Down to the last line, retype each line of the entries exactly, starting with the one that contains "[98; 111; 116]".

___ Data provided

(** The count of a conversation in two parts.  For two non-empty lists of
    messages, the count of their concatenation is the sum of the two counts,
    less the 3 tokens of the reply that a GPT-4 or GPT-3.5 count includes
    once per call, and it fails when either count fails; a count that
    returns is at least 3 tokens per message, plus the reply, and the count
    of the longer conversation is not below the count of its first part. *)
Theorem conversation_count_is_additive
    (get_encoding : string -> option TokenCounter.encoder)
    (ms1 ms2 : list Chat.message_dict) (model_name : string) :
  ms1 <> [] -> ms2 <> [] ->
  let count ms := TokenCounter.count_messages_tokens get_encoding ms
                    model_name in
  let reply :=
    if startswith model_name "gpt-4" || startswith model_name "gpt-3.5"
    then 3 else 0 in
  count (ms1 ++ ms2)
  = match count ms1, count ms2 with
    | Some n1, Some n2 => Some (n1 + n2 - reply)
    | _, _ => None
    end
  /\ (forall n, count ms1 = Some n ->
        3 * Z.of_nat (length ms1) + reply <= n)
  /\ (forall n1 n, count ms1 = Some n1 -> count (ms1 ++ ms2) = Some n ->
        n1 <= n).
Proof.
  intros N1 N2. cbv zeta.
  destruct ms1 as [|m1 r1]; [contradiction|].
  destruct ms2 as [|m2 r2]; [contradiction|].
  unfold TokenCounter.count_messages_tokens. cbn [app].
  destruct (TokenCounter._get_encoder get_encoding model_name) as [enc|];
    [|split; [reflexivity | split; discriminate]].
  change (m1 :: r1 ++ m2 :: r2) with ((m1 :: r1) ++ (m2 :: r2)).
  set (ms1 := m1 :: r1). set (ms2 := m2 :: r2).
  destruct (startswith model_name "gpt-4" || startswith model_name "gpt-3.5").
  - unfold TokenCounter._count_openai_messages_tokens.
    destruct (formatting_costs_cases model_name) as [-> | ->].
    + rewrite count_openai_loop_app.
      destruct (TokenCounter.count_openai_loop enc 3 1 ms1 0) as [a|] eqn:A.
      2:{ split; [reflexivity | split; discriminate]. }
      rewrite (count_openai_loop_shift enc 3 1 ms2 a).
      apply count_openai_loop_ge in A.
      destruct (TokenCounter.count_openai_loop enc 3 1 ms2 0) as [b|] eqn:B;
        cbn [option_map]; [apply count_openai_loop_ge in B|].
      * split; [f_equal; lia|].
        split; [intros n [= <-]; lia | intros n1 n [= <-] [= <-]; lia].
      * split; [reflexivity|].
        split; [intros n [= <-]; lia | discriminate].
    + rewrite count_openai_loop_app.
      destruct (TokenCounter.count_openai_loop enc 4 (-1) ms1 0) as [a|] eqn:A.
      2:{ split; [reflexivity | split; discriminate]. }
      rewrite (count_openai_loop_shift enc 4 (-1) ms2 a).
      apply count_openai_loop_ge in A.
      destruct (TokenCounter.count_openai_loop enc 4 (-1) ms2 0) as [b|] eqn:B;
        cbn [option_map]; [apply count_openai_loop_ge in B|].
      * split; [f_equal; lia|].
        split; [intros n [= <-]; lia | intros n1 n [= <-] [= <-]; lia].
      * split; [reflexivity|].
        split; [intros n [= <-]; lia | discriminate].
  - unfold TokenCounter._count_generic_messages_tokens.
    rewrite count_generic_loop_app.
    destruct (TokenCounter.count_generic_loop enc ms1 0) as [a|] eqn:A.
    2:{ split; [reflexivity | split; discriminate]. }
    rewrite (count_generic_loop_shift enc ms2 a).
    apply count_generic_loop_ge in A.
    destruct (TokenCounter.count_generic_loop enc ms2 0) as [b|] eqn:B;
      cbn [option_map]; [apply count_generic_loop_ge in B|].
    + split; [f_equal; lia|].
        split; [intros n [= <-]; lia | intros n1 n [= <-] [= <-]; lia].
    + split; [reflexivity|].
        split; [intros n [= <-]; lia | discriminate].
Qed.

Lemma conversation_count_is_additive_witness :
  let question := [Chat.mk_message (Some "user") (Some (Chat.Text "Hi")) None] in
  let answer :=
    [Chat.mk_message (Some "assistant")
       (Some (Chat.Items [Chat.TextItem "Hello"; Chat.OtherItem]))
       (Some "bot")] in
  let count ms :=
    TokenCounter.count_messages_tokens one_token_per_character ms
      "gpt-3.5-turbo" in
  count question = Some 13
  /\ count answer = Some 24
  /\ count (question ++ answer) = Some 34.
Proof.
  cbv zeta.
  pose proof (conversation_count_is_additive one_token_per_character
                [Chat.mk_message (Some "user") (Some (Chat.Text "Hi")) None]
                [Chat.mk_message (Some "assistant")
                   (Some (Chat.Items [Chat.TextItem "Hello"; Chat.OtherItem]))
                   (Some "bot")]
                "gpt-3.5-turbo") as H.
  destruct H as (E & _ & _).
  - discriminate.
  - discriminate.
  - split; [vm_compute; reflexivity|]. split; [vm_compute; reflexivity|].
    rewrite E. vm_compute. reflexivity.
Defined.

(** ** Names in messages *)

Lemma count_openai_message_named (encoder : TokenCounter.encoder)
    (tpm tpn : Z) (message : Chat.message_dict) (value : string)
    (tokens : list Z) (acc : Z) :
  Chat.name message = None ->
  encoder value = Some tokens ->
  TokenCounter.count_openai_message encoder tpm tpn
    (Chat.mk_message (Chat.role message) (Chat.content message) (Some value))
    acc
  = option_map (Z.add (Z.of_nat (length tokens) + Z.max 0 tpn))
      (TokenCounter.count_openai_message encoder tpm tpn message acc).
Proof.
  intros N E. unfold TokenCounter.count_openai_message. cbv zeta.
  cbn [Chat.role Chat.content Chat.name]. rewrite N.
  destruct (match Chat.role message with Some _ => _ | None => _ end) as [a|];
    [|reflexivity].
  destruct (TokenCounter.count_content encoder (Chat.content message) a)
    as [b|]; [|reflexivity].
  unfold TokenCounter.add_encoded. rewrite E. cbn [option_map].
  destruct (Z.ltb_spec 0 tpn); f_equal; lia.
Qed.

Lemma count_generic_message_named (encoder : TokenCounter.encoder)
    (message : Chat.message_dict) (value : option string) (acc : Z) :
  TokenCounter.count_generic_message encoder
    (Chat.mk_message (Chat.role message) (Chat.content message) value) acc
  = TokenCounter.count_generic_message encoder message acc.
Proof. reflexivity. Qed.

Lemma option_map_add_add (d e : Z) (r : option Z) :
  option_map (Z.add d) (option_map (Z.add e) r) = option_map (Z.add (e + d)) r.
Proof. destruct r; cbn; f_equal; lia. Qed.

(** Naming the author of a message never lowers the count.  Under a GPT-4 or
    GPT-3.5 model the name adds its own tokens and [tokens_per_name] when
    that is positive, so nothing is taken off under the models whose
    [tokens_per_name] is -1; under any other model the name is not
    counted. *)
Theorem name_never_lowers_the_count
    (get_encoding : string -> option TokenCounter.encoder)
    (encoder : TokenCounter.encoder)
    (before after : list Chat.message_dict) (message : Chat.message_dict)
    (value : string) (tokens : list Z) (model_name : string) (n : Z) :
  Chat.name message = None ->
  TokenCounter._get_encoder get_encoding model_name = Some encoder ->
  encoder value = Some tokens ->
  let named :=
    Chat.mk_message (Chat.role message) (Chat.content message) (Some value) in
  let count ms :=
    TokenCounter.count_messages_tokens get_encoding ms model_name in
  let extra :=
    if startswith model_name "gpt-4" || startswith model_name "gpt-3.5"
    then Z.of_nat (length tokens)
         + Z.max 0 (snd (TokenCounter.formatting_costs model_name))
    else 0 in
  count (before ++ message :: after) = Some n ->
  count (before ++ named :: after) = Some (n + extra) /\ 0 <= extra.
Proof.
  intros N G E. cbv zeta.
  unfold TokenCounter.count_messages_tokens. rewrite G.
  assert (X : forall m,
             match before ++ m :: after with
             | [] => Some 0
             | _ :: _ =>
                 if startswith model_name "gpt-4"
                    || startswith model_name "gpt-3.5"
                 then TokenCounter._count_openai_messages_tokens
                        (before ++ m :: after) encoder model_name
                 else TokenCounter._count_generic_messages_tokens
                        (before ++ m :: after) encoder
             end
             = if startswith model_name "gpt-4"
                  || startswith model_name "gpt-3.5"
               then TokenCounter._count_openai_messages_tokens
                      (before ++ m :: after) encoder model_name
               else TokenCounter._count_generic_messages_tokens
                      (before ++ m :: after) encoder).
  { intros m. destruct before; reflexivity. }
  rewrite !X. clear X.
  destruct (startswith model_name "gpt-4" || startswith model_name "gpt-3.5").
  - unfold TokenCounter._count_openai_messages_tokens.
    destruct (TokenCounter.formatting_costs model_name) as [tpm tpn].
    cbn [snd]. rewrite !count_openai_loop_app.
    destruct (TokenCounter.count_openai_loop encoder tpm tpn before 0)
      as [a|]; [|discriminate].
    cbn [TokenCounter.count_openai_loop].
    rewrite (count_openai_message_named encoder tpm tpn message value tokens
               a N E).
    destruct (TokenCounter.count_openai_message encoder tpm tpn message a)
      as [b|]; [|discriminate].
    cbn [option_map].
    rewrite (count_openai_loop_shift encoder tpm tpn after
               (Z.of_nat (length tokens) + Z.max 0 tpn + b)),
      (count_openai_loop_shift encoder tpm tpn after b).
    destruct (TokenCounter.count_openai_loop encoder tpm tpn after 0)
      as [c|]; [|discriminate].
    cbn [option_map]. intros [= <-]. split; [f_equal; lia | lia].
  - unfold TokenCounter._count_generic_messages_tokens.
    rewrite !count_generic_loop_app.
    destruct (TokenCounter.count_generic_loop encoder before 0) as [a|];
      [|discriminate].
    cbn [TokenCounter.count_generic_loop].
    rewrite count_generic_message_named.
    intros ->. split; [f_equal; lia | lia].
Qed.

Lemma name_never_lowers_the_count_witness :
  let count ms :=
    TokenCounter.count_messages_tokens one_token_per_character ms
      "gpt-3.5-turbo" in
  count [Chat.mk_message (Some "assistant") (Some (Chat.Text "Hello")) None]
  = Some 21
  /\ count [Chat.mk_message (Some "assistant") (Some (Chat.Text "Hello"))
              (Some "bot")]
     = Some 24.
Proof.
  cbv zeta.
  assert (C : TokenCounter.count_messages_tokens one_token_per_character
                ([] ++ [Chat.mk_message (Some "assistant")
                          (Some (Chat.Text "Hello")) None])
                "gpt-3.5-turbo" = Some 21)
    by (vm_compute; reflexivity).
  split; [exact C|].
  pose proof (name_never_lowers_the_count one_token_per_character
                (fun text =>
                   Some (map (fun c => Z.of_nat (Ascii.nat_of_ascii c))
                             (String.list_ascii_of_string text)))
                [] []
                (Chat.mk_message (Some "assistant") (Some (Chat.Text "Hello"))
                   None)
                "bot" [98; 111; 116] "gpt-3.5-turbo" 21) as H.
  destruct H as [H _].
  - reflexivity.
  - reflexivity.
  - reflexivity.
  - exact C.
  - exact H.
Defined.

______

* **Your solution**
                "bot" [98; 111; 116] "gpt-3.5-turbo" 21) as H.
  destruct H as [H _].
  - reflexivity.
  - reflexivity.
  - reflexivity.
  - exact C.
  - exact H.
Defined.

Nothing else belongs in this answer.